Sometimes people luck-out and easily get what seems like a good job early in life, only to find years later that they have gone from job to job with no clear sense of purpose and have ended up on a dead-end road or one that leads somewhere they really don’t want to go. In other cases, the individual might start with a career path carefully planned out and pursue it diligently, then run into a situation where the rules of the game have changed practically overnight because of technology advances or other events that were difficult to anticipate.

Obviously, there are few (if any) easy answers to some of the dilemmas you can encounter in trying to map out your career and put your plans into action, but here are 6 tips you might find helpful:

1. Don’t depend on someone else to take care of the career decisions for you. This isn’t to say that you shouldn’t consult experts, such as career coaches or counselors, who may be able to help you identify information and resources you might not otherwise discover. It just means that, ultimately, you are the one who has the most at stake in making the right decisions—you can’t hand that responsibility off to other people, then sit back and relax while they do the work for you.

2. Desperation may be a strong motivator for change, but it can seriously cloud your ability to think effectively. By far the best time to investigate possibilities and consider potentially major career or job changes is when you don’t have to. It’s somewhat like applying for a loan or line of credit with a bank. You’re more likely to get one when you don’t urgently need it, because you can readily demonstrate your ability to repay it.

3. Consider who else might be affected by your career decisions. While the final choice is still yours—at least in theory—any unilateral decision you make (without consulting other people who will be impacted by it) could create some serious repercussions for you. If you’re unattached and unencumbered by responsibilities, that’s one thing. On the other hand, if you have family members who depend on you or others who will somehow have to live with the results of your actions, that’s a much more complex situation and needs careful thought.
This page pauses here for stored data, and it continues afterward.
(** X1: [Card.display] draws a closed box. It never raises and changes nothing
    but the text printed; what it prints starts with the header line
    [╔═══ name ...╗] and ends with a bottom line [╚═...═╝] that has exactly as
    many characters as the header, whatever the name of the card is. In both
    programs. *)
Theorem display_box_closes {G : Type} `{RandomSource G} :
  (forall card : RiskTarot.Card,
     exists rest middle,
       prints (Card:=RiskTarot.Card) (G:=G) (RiskTarotConsole.display card)
         (("╔═══ " +:+ RiskTarot.name card +:+ rest) +:+ GeneratePrompts.nl
            +:+ middle
            +:+ ("╚" +:+ str_mul "═"
                           (py_len ("╔═══ " +:+ RiskTarot.name card +:+ rest) - 2)
                     +:+ "╝")
            +:+ GeneratePrompts.nl) /\
       py_len ("╚" +:+ str_mul "═"
                         (py_len ("╔═══ " +:+ RiskTarot.name card +:+ rest) - 2)
                   +:+ "╝")
       = py_len ("╔═══ " +:+ RiskTarot.name card +:+ rest)) /\
  (forall card : SystemsTarot.Card,
     exists rest middle,
       prints (Card:=SystemsTarot.Card) (G:=G) (SystemsTarotConsole.display card)
         (("╔═══ " +:+ SystemsTarot.name card +:+ rest) +:+ GeneratePrompts.nl
            +:+ middle
            +:+ ("╚" +:+ str_mul "═"
                           (py_len ("╔═══ " +:+ SystemsTarot.name card +:+ rest) - 2)
                     +:+ "╝")
            +:+ GeneratePrompts.nl) /\
       py_len ("╚" +:+ str_mul "═"
                         (py_len ("╔═══ " +:+ SystemsTarot.name card +:+ rest) - 2)
                   +:+ "╝")
       = py_len ("╔═══ " +:+ SystemsTarot.name card +:+ rest)).
Proof.
  split; intros card.
  - destruct (RiskConsoleFacts.risk_display_output (G:=G) card) as (rest & middle & _ & Hp).
    exists rest, middle. split; [exact Hp|apply box_bottom_len].
  - destruct (SystemsConsoleFacts.systems_display_output (G:=G) card) as (rest & middle & _ & Hp).
    exists rest, middle. split; [exact Hp|apply box_bottom_len].
Qed.

(** ** Readings *)

Section DrawLength.
Context {A G : Type} `{RandomSource G}.

Lemma draw_length (t : Tarot A G) (n : Z) :
  Inv t -> 0 <= n <= 78 -> length (draw t n).1 = Z.to_nat n.
Proof.
  intros Ht [Hn0 Hn]. destruct (decide (n = 0)) as [->|Hne]; [done|].
  rewrite draw_pos by lia. cbn [fst]. rewrite slice_to_pos by lia.
  pose proof (before_removal_enough t n Ht Hn) as Hfit. unfold len in Hfit.
  rewrite length_take. lia.
Qed.

End DrawLength.

(** One step of a method, in a goal [runs c (t, w) Q]; the hypothesis on the
    console is kept up to date. *)
Ltac runs_console_step :=
  let w' := fresh "w" in
  let Hw' := fresh "Hw" in
  intros w' Hw'; cbn [fst snd] in Hw' |- *;
  lazymatch goal with
  | Hw : wrote ?w0 ?w1, Hw2 : wrote ?w1 ?w2 |- _ =>
      let Hn := fresh "Hw" in
      pose proof (wrote_trans _ _ _ Hw Hw2) as Hn; clear Hw Hw2
  | _ => idtac
  end.

Ltac runs_step display_lemma :=
  lazymatch goal with
  | |- runs (mbind _ _) _ _ => apply runs_bind
  | |- runs (print _) _ _ => apply runs_print; runs_console_step
  | |- runs (prompt _) _ _ => apply runs_prompt; runs_console_step
  | |- runs (mret _) _ _ => apply runs_ret
  | |- runs (index _ _) _ _ => eapply runs_index; [reflexivity|]
  | |- runs (self_draw _) _ _ => apply runs_self_draw; cbn [fst snd]
  | |- runs _ _ _ => apply display_lemma; runs_console_step
  end.

Module RiskReadingFacts.
Import RiskTarot RiskTarotConsole.

Section Facts.
Context {G : Type} `{RandomSource G}.
Local Abbreviation St := (@State Card G).

Lemma risk_display_runs (card : Card) (s : St) (Q : unit -> St -> Prop) :
  (forall w', wrote s.2 w' -> Q tt (s.1, w')) -> runs (display card) s Q.
Proof.
  intros HQ. destruct (RiskConsoleFacts.risk_display_output (G:=G) card)
    as (rest & middle & _ & Hp).
  eapply runs_mono; [exact (prints_runs _ _ s Hp)|].
  intros [] [t' w'] [Ht Hw]. cbn in Ht. subst t'. by apply HQ.
Qed.

Lemma risk_reading_runs (spread_type : string) (t : TonysTarot G)
    (w : GeneratePrompts.Console) :
  Inv t ->
  runs (reading spread_type) (t, w)
    (fun _ s' => s'.1 = (draw t (risk_spread_size spread_type)).2 /\ wrote w s'.2).
Proof.
  intros Ht. pose proof (wrote_refl w) as Hw.
  pose proof (fun n Hn => draw_length t n Ht Hn) as Hlen.
  unfold reading, risk_spread_size.
  do 6 runs_step risk_display_runs.
  repeat case_bool_decide.
  all: repeat (runs_step risk_display_runs; []).
  all: try lazymatch goal with
           | Hl : forall n, @?P n -> length (draw ?t0 n).1 = _
             |- context [(draw ?t0 ?n).1] =>
               let Hk := fresh "Hk" in
               pose proof (Hl n ltac:(lia)) as Hk;
               (let k := eval vm_compute in (Z.to_nat n) in
                change (Z.to_nat n) with k in Hk);
               destruct (draw t0 n) as [cards t'] eqn:E; cbn [fst snd] in Hk |- *;
               repeat (destruct cards as [|? cards]; [by (exfalso; cbn in Hk; lia)|]);
               destruct cards; [|by (exfalso; cbn in Hk; lia)]
           end.
  all: repeat (runs_step risk_display_runs; []).
  all: cbn [fst snd]; rewrite ?draw_nonpos by lia; cbn [snd]; by split.
Qed.

End Facts.
End RiskReadingFacts.

Module SystemsReadingFacts.
Import SystemsTarot SystemsTarotConsole.

Section Facts.
Context {G : Type} `{RandomSource G}.
Local Abbreviation St := (@State Card G).

Lemma systems_display_runs (card : Card) (s : St) (Q : unit -> St -> Prop) :
  (forall w', wrote s.2 w' -> Q tt (s.1, w')) -> runs (display card) s Q.
Proof.
  intros HQ. destruct (SystemsConsoleFacts.systems_display_output (G:=G) card)
    as (rest & middle & _ & Hp).
  eapply runs_mono; [exact (prints_runs _ _ s Hp)|].
  intros [] [t' w'] [Ht Hw]. cbn in Ht. subst t'. by apply HQ.
Qed.

Lemma systems_reading_runs (spread_type : string) (t : SystemsTarot G)
    (w : GeneratePrompts.Console) :
  Inv t ->
  runs (reading spread_type) (t, w)
    (fun _ s' => s'.1 = (draw t (systems_spread_size spread_type)).2 /\ wrote w s'.2).
Proof.
  intros Ht. pose proof (wrote_refl w) as Hw.
  pose proof (fun n Hn => draw_length t n Ht Hn) as Hlen.
  unfold reading, systems_spread_size.
  do 6 runs_step systems_display_runs.
  repeat case_bool_decide.
  all: repeat (runs_step systems_display_runs; []).
  all: try lazymatch goal with
           | Hl : forall n, @?P n -> length (draw ?t0 n).1 = _
             |- context [(draw ?t0 ?n).1] =>
               let Hk := fresh "Hk" in
               pose proof (Hl n ltac:(lia)) as Hk;
               (let k := eval vm_compute in (Z.to_nat n) in
                change (Z.to_nat n) with k in Hk);
               destruct (draw t0 n) as [cards t'] eqn:E; cbn [fst snd] in Hk |- *;
               repeat (destruct cards as [|? cards]; [by (exfalso; cbn in Hk; lia)|]);
               destruct cards; [|by (exfalso; cbn in Hk; lia)]
           end.
  all: repeat (runs_step systems_display_runs; []).
  all: cbn [fst snd]; rewrite ?draw_nonpos by lia; cbn [snd]; by split.
Qed.

End Facts.
End SystemsReadingFacts.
4. “Look before you leap” may be a cliché, but it still has validity when you’re talking about something as significant as choosing a career that could take up years of your life. Victims of the 2000-2001 dot-com fiasco can certainly attest to that. Swept along by the understandable desire to parlay their strengths into a high-paying, sky’s-the-limit job in the booming high-tech / Internet explosion, many of them overlooked the fact that most of the new companies weren’t making money and had little or no chance of making any in the foreseeable future. When reality hit, it did so with a vengeance.

5. Relationships play a critical role in your success, even in the present era where technology seems to control so much of what we do. Work on developing a resource network that you can trust and depend on to provide you with the right kind of help when you need to investigate, evaluate, and choose a career direction. Nurture that network, keep it healthy, and expand it whenever you find a new resource that would make a useful addition to it.

6. Flexible choices give you more room to cut your losses if you make a wrong decision. Think long and hard if you’re considering a career move that doesn’t allow much margin for error or that requires a major investment of time, energy, and/or money that you might be reluctant or unable to toss aside if your choice turns out to be a disaster.